The Institute shares knowledge and expertise in diverse ways. Our staff is involved in teaching and mentoring undergraduate and graduate students at Yale and at conservation training programs. We organize short courses, workshops, and symposia at Yale as well as in collaboration with partner institutions worldwide. The Institute builds reference sets of materials, such as photographic papers, and is leading an international initiative to compile and make accessible catalogs of reference material collections.
The Institute was established by a transformational gift from Lisbet Rausing and Peter Baldwin (Yale College ’78). Major funding for personnel and programs also comes from the Andrew W. Mellon Foundation, the Lisa and John Pritzker Family Fund, and Wallace S. Wilson.
Dr. Anikó Bezur directs the Technical Studies Lab, which uses imaging and materials analysis to address questions related to objects in Yale’s collections that emerge during their scholarly study, conservation, and during their use in teaching and exhibition. The group advances existing analytical methods and develops new tools to improve capacity at Yale and beyond to characterize materials.
Paul Messier directs the Lens Media Lab, which focuses on the preservation and characterization of photographic materials with an emphasis on creating and interpreting large datasets derived from reference, archival, and museum collections. Building on this base, collaborations across disciplines in the humanities and sciences are fostered to assemble and interpret datasets derived from a broad spectrum of cultural heritage materials.
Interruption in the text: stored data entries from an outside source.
(* ===== verification/Chrdev.v ===== *)
(** * Chrdev: the tables of character and block devices

    Models fs/devices.c, built without [CONFIG_KERNELD] as in
    arch/i386/defconfig: [register_chrdev], [unregister_chrdev], their block
    device counterparts, the lookup [get_fops] and the open of a special file.

    A [struct file_operations] pointer is a number, 0 for NULL. *)

From stdpp Require Import strings.
From S2P Require Import Prelude.

(** ** Code *)

Definition MAX_CHRDEV : Z := 128.
Definition MAX_BLKDEV : Z := 128.

Record device_struct := MkDevice {
  name : option string;
  fops : Z;
}.

Definition no_device : device_struct := {| name := None; fops := 0 |}.

Abbreviation devtable := (list device_struct).

Definition device (tb : devtable) (major : Z) : device_struct :=
  default no_device (tb !! Z.to_nat major).

Definition set_device (major : Z) (d : device_struct) (tb : devtable) : devtable :=
  <[Z.to_nat major := d]> tb.

Definition get_fops (major maxdev : Z) (tb : devtable) : Z :=
  if major <? maxdev then fops (device tb major) else 0.

Definition get_chrfops (major : Z) (tb : devtable) : Z := get_fops major MAX_CHRDEV tb.
Definition get_blkfops (major : Z) (tb : devtable) : Z := get_fops major MAX_BLKDEV tb.

(** [for (major = MAX_CHRDEV-1; major > 0; major--)]: the highest free major. *)
Fixpoint find_free (major : nat) (tb : devtable) : option Z :=
  match major with
  | O => None
  | S m' => if fops (device tb (Z.of_nat major)) =? 0 then Some (Z.of_nat major) else find_free m' tb
  end.

Definition register_dev (max major : Z) (nm : string) (f : Z) (tb : devtable) : Z * devtable :=
  let d := {| name := Some nm; fops := f |} in
  if major =? 0 then
    match find_free (Z.to_nat (max - 1)) tb with
    | Some m => (m, set_device m d tb)
    | None => (- EBUSY, tb)
    end
  else if max <=? major then (- EINVAL, tb)
  else if negb (fops (device tb major) =? 0) && negb (fops (device tb major) =? f) then
    (- EBUSY, tb)
  else (0, set_device major d tb).

Definition register_chrdev := register_dev MAX_CHRDEV.
Definition register_blkdev := register_dev MAX_BLKDEV.

(** [None] when [strcmp] follows the NULL name of a slot that is in use. *)
Definition unregister_dev (max major : Z) (nm : string) (tb : devtable) : option (Z * devtable) :=
  if max <=? major then Some (- EINVAL, tb)
  else if fops (device tb major) =? 0 then Some (- EINVAL, tb)
  else
    match name (device tb major) with
    | None => None
    | Some n =>
        if bool_decide (n = nm) then Some (0, set_device major no_device tb)
        else Some (- EINVAL, tb)
    end.

Definition unregister_chrdev := unregister_dev MAX_CHRDEV.
Definition unregister_blkdev := unregister_dev MAX_BLKDEV.

Definition MAJOR (dev : Z) : Z := Z.shiftr dev 8.
Definition MINOR (dev : Z) : Z := Z.land dev 0xff.

(** [opens f] is the [open] of the operations [f], [None] for NULL; the result
    is the file's [f_op] and what open returns. *)
Definition chrdev_open (opens : Z → option (Z → Z)) (i_rdev : Z) (tb : devtable) : Z * Z :=
  let f_op := get_chrfops (MAJOR i_rdev) tb in
  if f_op =? 0 then (f_op, - ENODEV)
  else
    match opens f_op with
    | Some open => (f_op, open (MINOR i_rdev))
    | None => (f_op, 0)
    end.

Definition blkdev_open (opens : Z → option (Z → Z)) (securelevel : Z) (write : bool) (i_rdev : Z)
    (tb : devtable) : option Z * Z :=
  if (0 <? securelevel) && write then (None, - EACCES)
  else
    let f_op := get_blkfops (MAJOR i_rdev) tb in
    if f_op =? 0 then (Some f_op, - ENODEV)
    else
      match opens f_op with
      | Some open => (Some f_op, open (MINOR i_rdev))
      | None => (Some f_op, 0)
      end.

(** ** Invariant *)

Record table_ok (max : Z) (tb : devtable) : Prop := {
  tb_length : Z.of_nat (length tb) = max;
  tb_named m : 0 ≤ m < max → fops (device tb m) ≠ 0 → name (device tb m) ≠ None;
}.

(** ** Lemmas *)

Lemma device_set m m' d tb :
  0 ≤ m < Z.of_nat (length tb) → 0 ≤ m' →
  device (set_device m d tb) m' = if m =? m' then d else device tb m'.
Proof.
  intros Hm Hm'. unfold device, set_device. destruct (Z.eqb_spec m m') as [<-|Hne].
  - by rewrite list_lookup_insert_eq by lia.
  - by rewrite list_lookup_insert_ne by lia.
Qed.

Lemma find_free_Some n tb m :
  find_free n tb = Some m →
  0 < m ≤ Z.of_nat n ∧ fops (device tb m) = 0 ∧
  ∀ k, m < k ≤ Z.of_nat n → fops (device tb k) ≠ 0.
Proof.
  induction n as [|n IH]; cbn [find_free]; [done|].
  destruct (fops (device tb (Z.of_nat (S n))) =? 0) eqn:E; to_prop.
  - intros [= <-]. split; [lia|]. split; [done|]. lia.
  - intros H. destruct (IH H) as (H1 & H2 & H3). split; [lia|]. split; [done|].
    intros k Hk. destruct (decide (k = Z.of_nat (S n))) as [->|]; [done|]. apply H3. lia.
Qed.

Lemma find_free_None n tb :
  find_free n tb = None → ∀ k, 0 < k ≤ Z.of_nat n → fops (device tb k) ≠ 0.
Proof.
  induction n as [|n IH]; cbn [find_free]; intros H k Hk; [lia|].
  destruct (fops (device tb (Z.of_nat (S n))) =? 0) eqn:E; [done|]. to_prop.
  destruct (decide (k = Z.of_nat (S n))) as [->|]; [done|]. apply IH; [done|lia].
Qed.

Lemma set_device_ok max m nm f tb :
  table_ok max tb → 0 ≤ m < max → table_ok max (set_device m {| name := Some nm; fops := f |} tb).
Proof.
  intros [Hl Hn] Hm. split; [unfold set_device; by rewrite length_insert|].
  intros k Hk. rewrite device_set by lia. destruct (m =? k); [done|by apply Hn].
Qed.

Lemma register_ok max major nm f tb :
  0 < max → 0 ≤ major → table_ok max tb → table_ok max (register_dev max major nm f tb).2.
Proof.
  intros Hmax H0 Hok. unfold register_dev. destruct (Z.eqb_spec major 0).
  - destruct (find_free _ tb) as [m|] eqn:E; [|done].
    apply find_free_Some in E as ([??] & _). by apply set_device_ok; [|lia].
  - destruct (Z.leb_spec max major); [done|]. destruct (_ && _); [done|].
    by apply set_device_ok; [|lia].
Qed.

(** What a driver gets that asks for any major number. *)
Lemma register_any max nm f tb r tb' :
  0 < max → register_dev max 0 nm f tb = (r, tb') →
  r ≤ 0 ∧ tb' = tb ∨
  0 < r < max ∧ fops (device tb r) = 0 ∧ tb' = set_device r {| name := Some nm; fops := f |} tb.
Proof.
  intros Hmax. unfold register_dev. cbn [Z.eqb].
  destruct (find_free _ tb) as [m|] eqn:E; intros [= <- <-]; [|by left].
  apply find_free_Some in E as (H1 & H2 & _). right. split; [lia|done].
Qed.

(** Unregistering a device takes its entry away. *)
Lemma unregister_set max m nm f tb :
  table_ok max tb → 0 < m < max → f ≠ 0 →
  unregister_dev max m nm (set_device m {| name := Some nm; fops := f |} tb) =
    Some (0, set_device m no_device tb).
Proof.
  intros Hok Hm Hf. pose proof (tb_length _ _ Hok). unfold unregister_dev.
  rewrite (proj2 (Z.leb_gt max m)) by lia. rewrite !device_set, !Z.eqb_refl by lia. cbn [fops name].
  rewrite (proj2 (Z.eqb_neq f 0)), bool_decide_eq_true_2 by done.
  unfold set_device. by rewrite list_insert_insert_eq.
Qed.

(** ** Properties *)

(** registering with major 0 finds a number for the driver: the highest
    free one from 1 to the table's last, which then leads to the driver's
    operations while every other number keeps its own; it fails with [-EBUSY]
    and changes nothing exactly when all of them are taken. *)
Theorem register_dynamic (max : Z) (nm : string) (f : Z) (tb : devtable) :
  0 < max → table_ok max tb →
  let '(r, tb') := register_dev max 0 nm f tb in
  (0 < r < max ∧ fops (device tb r) = 0 ∧ (∀ k, r < k < max → fops (device tb k) ≠ 0) ∧
   get_fops r max tb' = f ∧ (∀ k, 0 ≤ k → k ≠ r → device tb' k = device tb k)) ∨
  (r = - EBUSY ∧ tb' = tb ∧ ∀ k, 0 < k < max → fops (device tb k) ≠ 0).
Proof.
  intros Hmax Hok. unfold register_dev. cbn [Z.eqb].
  destruct (find_free (Z.to_nat (max - 1)) tb) as [m|] eqn:E.
  - left. apply find_free_Some in E as (H1 & H2 & H3). rewrite Z2Nat.id in * by lia.
    pose proof (tb_length _ _ Hok).
    split; [lia|]. split; [done|]. split; [intros k Hk; apply H3; lia|]. split.
    + unfold get_fops. rewrite (proj2 (Z.ltb_lt _ _)) by lia.
      by rewrite device_set, Z.eqb_refl by lia.
    + intros k Hk Hne. rewrite device_set by lia. by rewrite (proj2 (Z.eqb_neq _ _)) by lia.
  - right. split; [done|]. split; [done|]. intros k Hk. eapply find_free_None; [done|lia].
Qed.

(** a device number belongs to the driver that registered it.  Another
    driver's registration of the number is refused and changes nothing;
    unregistering under a wrong name is refused and changes nothing; under the
    right name it frees the number and no other. *)
Theorem registration_is_exclusive (max major : Z) (nm : string) (f : Z) (tb : devtable) :
  0 < major < max → f ≠ 0 → table_ok max tb → fops (device tb major) = 0 →
  let '(r, tb1) := register_dev max major nm f tb in
  r = 0 ∧ get_fops major max tb1 = f ∧
  (∀ nm' f', f' ≠ f → register_dev max major nm' f' tb1 = (- EBUSY, tb1)) ∧
  (∀ nm', nm' ≠ nm → unregister_dev max major nm' tb1 = Some (- EINVAL, tb1)) ∧
  ∃ tb2, unregister_dev max major nm tb1 = Some (0, tb2) ∧
    get_fops major max tb2 = 0 ∧ ∀ k, 0 ≤ k → k ≠ major → device tb2 k = device tb k.
Proof.
  intros Hm Hf Hok Hfree. pose proof (tb_length _ _ Hok) as Hl. unfold register_dev.
  rewrite (proj2 (Z.eqb_neq major 0)) by lia. rewrite (proj2 (Z.leb_gt max major)) by lia.
  rewrite Hfree. cbn [Z.eqb negb andb]. set (tb1 := set_device major _ tb).
  assert (Hl1 : Z.of_nat (length tb1) = max) by (unfold tb1, set_device; by rewrite length_insert).
  assert (Hd : device tb1 major = {| name := Some nm; fops := f |})
    by (unfold tb1; by rewrite device_set, Z.eqb_refl by lia).
  unfold get_fops, unregister_dev. rewrite (proj2 (Z.leb_gt max major)) by lia.
  rewrite (proj2 (Z.ltb_lt major max)) by lia. rewrite Hd. cbn [name fops].
  rewrite (proj2 (Z.eqb_neq f 0)) by done. cbn [negb andb].
  split; [done|]. split; [done|]. split; [|split].
  - intros nm' f' Hne. by rewrite (proj2 (Z.eqb_neq f f')) by congruence.
  - intros nm' Hne. by rewrite bool_decide_eq_false_2 by congruence.
  - rewrite bool_decide_eq_true_2 by done. eexists. split; [done|].
    rewrite device_set, Z.eqb_refl by lia. split; [done|]. intros k Hk Hne.
    rewrite device_set by lia. rewrite (proj2 (Z.eqb_neq major k)) by done.
    unfold tb1. rewrite device_set by lia. by rewrite (proj2 (Z.eqb_neq major k)) by done.
Qed.

(** ** Instances *)

Definition empty_table : devtable := replicate 128 no_device.

Lemma device_empty k : device empty_table k = no_device.
Proof.
  unfold device, empty_table. destruct (_ !! _) eqn:E; [|done].
  by apply lookup_replicate in E as [-> _].
Qed.

Lemma empty_table_ok : table_ok 128 empty_table.
Proof. split; [done|]. intros m _. by rewrite device_empty. Qed.

Lemma register_dynamic_witness :
  let tb := (register_dev 128 127 "x" 41 empty_table).2 in
  let '(r, tb') := register_dev 128 0 "mrp" 42 tb in
  r = 126 ∧ get_fops r 128 tb' = 42.
Proof.
  intros tb.
  assert (table_ok 128 tb) as Hok by (apply register_ok; [lia|lia|exact empty_table_ok]).
  pose proof (register_dynamic 128 "mrp" 42 tb ltac:(lia) Hok) as H.
  destruct (register_dev 128 0 "mrp" 42 tb) as [r tb'] eqn:E.
  assert (r = 126) as -> by (vm_compute in E; by injection E as <- _).
  destruct H as [(_ & _ & _ & Hf & _)|(Hr & _)]; [split; [reflexivity|exact Hf]|discriminate Hr].
Defined.

Lemma registration_is_exclusive_witness :
  let '(r, tb1) := register_dev 128 10 "misc" 42 empty_table in
  r = 0 ∧ get_fops 10 128 tb1 = 42 ∧
  (∀ nm' f', f' ≠ 42 → register_dev 128 10 nm' f' tb1 = (- EBUSY, tb1)) ∧
  (∀ nm', nm' ≠ "misc"%string → unregister_dev 128 10 nm' tb1 = Some (- EINVAL, tb1)) ∧
  ∃ tb2, unregister_dev 128 10 "misc" tb1 = Some (0, tb2) ∧
    get_fops 10 128 tb2 = 0 ∧ ∀ k, 0 ≤ k → k ≠ 10 → device tb2 k = device empty_table k.
Proof.
  apply (registration_is_exclusive 128 10 "misc" 42 empty_table); [lia|done|exact empty_table_ok|].
  by rewrite device_empty.
Defined.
Dr. Paul Whitmore directs the Aging Diagnostics lab, which studies the causes of chemical and physical degradation in art objects and aims to develop novel analytical techniques that can measure and monitor aging and changes as a function of time and environmental conditions.
Chelsea Graham heads the Digitization Lab, which provides expertise and facilities for the creation, management, and accessibility of digital cultural heritage. Working with a variety of digitization techniques, the lab collaborates with collections experts, conservators, computer scientists and curators to develop projects that enable virtual examination and revolutionize the relationship between viewer, researcher and object.
The Shared Conservation Lab is a state-of-the-art facility utilized by conservators from Yale’s collections. This large lab is a collaborative space for conservators, curators, and conservation scientists studying and treating objects. Mark Aronson, Chief Conservator for the Yale Center for British Art, is the current chair of the steering committee guiding the laboratory.